Data shown —
(* ===== verification/Cache.v ===== *)
(** * The LRU cache: utils/cache/cache_common.c

    The cache at the level of its pointers: a heap of entries, each linked both
    in the list of its hash bucket and in the doubly linked list that orders
    the entries by use.  Reading or freeing an entry that is not in the heap is
    undefined ([None]), and so is a walk that does not end.  The specification
    is a list of bindings, the most recently used first.  Every operation is
    one critical section of the cache's lock. *)
From S2P Require Import Prelude.

Definition HASH_SIZE : nat := 1024.

(** What the cache asks of its keys: the hash and comparison functions of the
    configuration, with their contract. *)
Class CacheKey (K : Type) := {
  hash_func : K -> Z;
  compare_func : K -> K -> Z;
  hash_range : forall k, 0 <= hash_func k < Z.of_nat HASH_SIZE;
  compare_eq : forall a b, compare_func a b = 0 <-> a = b;
}.

Section cache.
Context {K V : Type} `{!CacheKey K, !EqDecision K}.

(** The allocator gives an address that is not in use; whether it fails is an
    argument of the operations. *)

(** ** Data *)

Record cache_entry := Entry {
  key : K;
  value : V;
  timestamp : Z;
  prev : option nat;
  next : option nat;
  hnext : option nat;
}.

Record cache_impl := Cache {
  heap : gmap nat cache_entry;
  buckets : list (option nat);
  lru_head : option nat;
  lru_tail : option nat;
  capacity : Z;
  size : Z;
  ttl_sec : Z;
  hits : Z;
  misses : Z;
  evictions : Z;
}.

Definition set_prev (v : option nat) (r : cache_entry) : cache_entry :=
  Entry (key r) (value r) (timestamp r) v (next r) (hnext r).
Definition set_next (v : option nat) (r : cache_entry) : cache_entry :=
  Entry (key r) (value r) (timestamp r) (prev r) v (hnext r).
Definition set_hnext (v : option nat) (r : cache_entry) : cache_entry :=
  Entry (key r) (value r) (timestamp r) (prev r) (next r) v.

Definition set_heap (v : gmap nat cache_entry) (r : cache_impl) : cache_impl :=
  Cache v (buckets r) (lru_head r) (lru_tail r) (capacity r) (size r) (ttl_sec r) (hits r) (misses
    r) (evictions r).
Definition set_buckets (v : list (option nat)) (r : cache_impl) : cache_impl :=
  Cache (heap r) v (lru_head r) (lru_tail r) (capacity r) (size r) (ttl_sec r) (hits r) (misses r)
    (evictions r).
Definition set_lru_head (v : option nat) (r : cache_impl) : cache_impl :=
  Cache (heap r) (buckets r) v (lru_tail r) (capacity r) (size r) (ttl_sec r) (hits r) (misses r)
    (evictions r).
Definition set_lru_tail (v : option nat) (r : cache_impl) : cache_impl :=
  Cache (heap r) (buckets r) (lru_head r) v (capacity r) (size r) (ttl_sec r) (hits r) (misses r)
    (evictions r).
Definition set_capacity (v : Z) (r : cache_impl) : cache_impl :=
  Cache (heap r) (buckets r) (lru_head r) (lru_tail r) v (size r) (ttl_sec r) (hits r) (misses r)
    (evictions r).
Definition set_size (v : Z) (r : cache_impl) : cache_impl :=
  Cache (heap r) (buckets r) (lru_head r) (lru_tail r) (capacity r) v (ttl_sec r) (hits r) (misses
    r) (evictions r).
Definition set_ttl_sec (v : Z) (r : cache_impl) : cache_impl :=
  Cache (heap r) (buckets r) (lru_head r) (lru_tail r) (capacity r) (size r) v (hits r) (misses r)
    (evictions r).
Definition set_hits (v : Z) (r : cache_impl) : cache_impl :=
  Cache (heap r) (buckets r) (lru_head r) (lru_tail r) (capacity r) (size r) (ttl_sec r) v (misses
    r) (evictions r).
Definition set_misses (v : Z) (r : cache_impl) : cache_impl :=
  Cache (heap r) (buckets r) (lru_head r) (lru_tail r) (capacity r) (size r) (ttl_sec r) (hits r)
    v (evictions r).
Definition set_evictions (v : Z) (r : cache_impl) : cache_impl :=
  Cache (heap r) (buckets r) (lru_head r) (lru_tail r) (capacity r) (size r) (ttl_sec r) (hits r)
    (misses r) v.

Your task — Give again, exactly as written, every line from the first one above through the line that has "the entries by" in it.

The completed task —
(* ===== verification/Cache.v ===== *)
(** * The LRU cache: utils/cache/cache_common.c

    The cache at the level of its pointers: a heap of entries, each linked both
    in the list of its hash bucket and in the doubly linked list that orders
    the entries by use.  Reading or freeing an entry that is not in the heap is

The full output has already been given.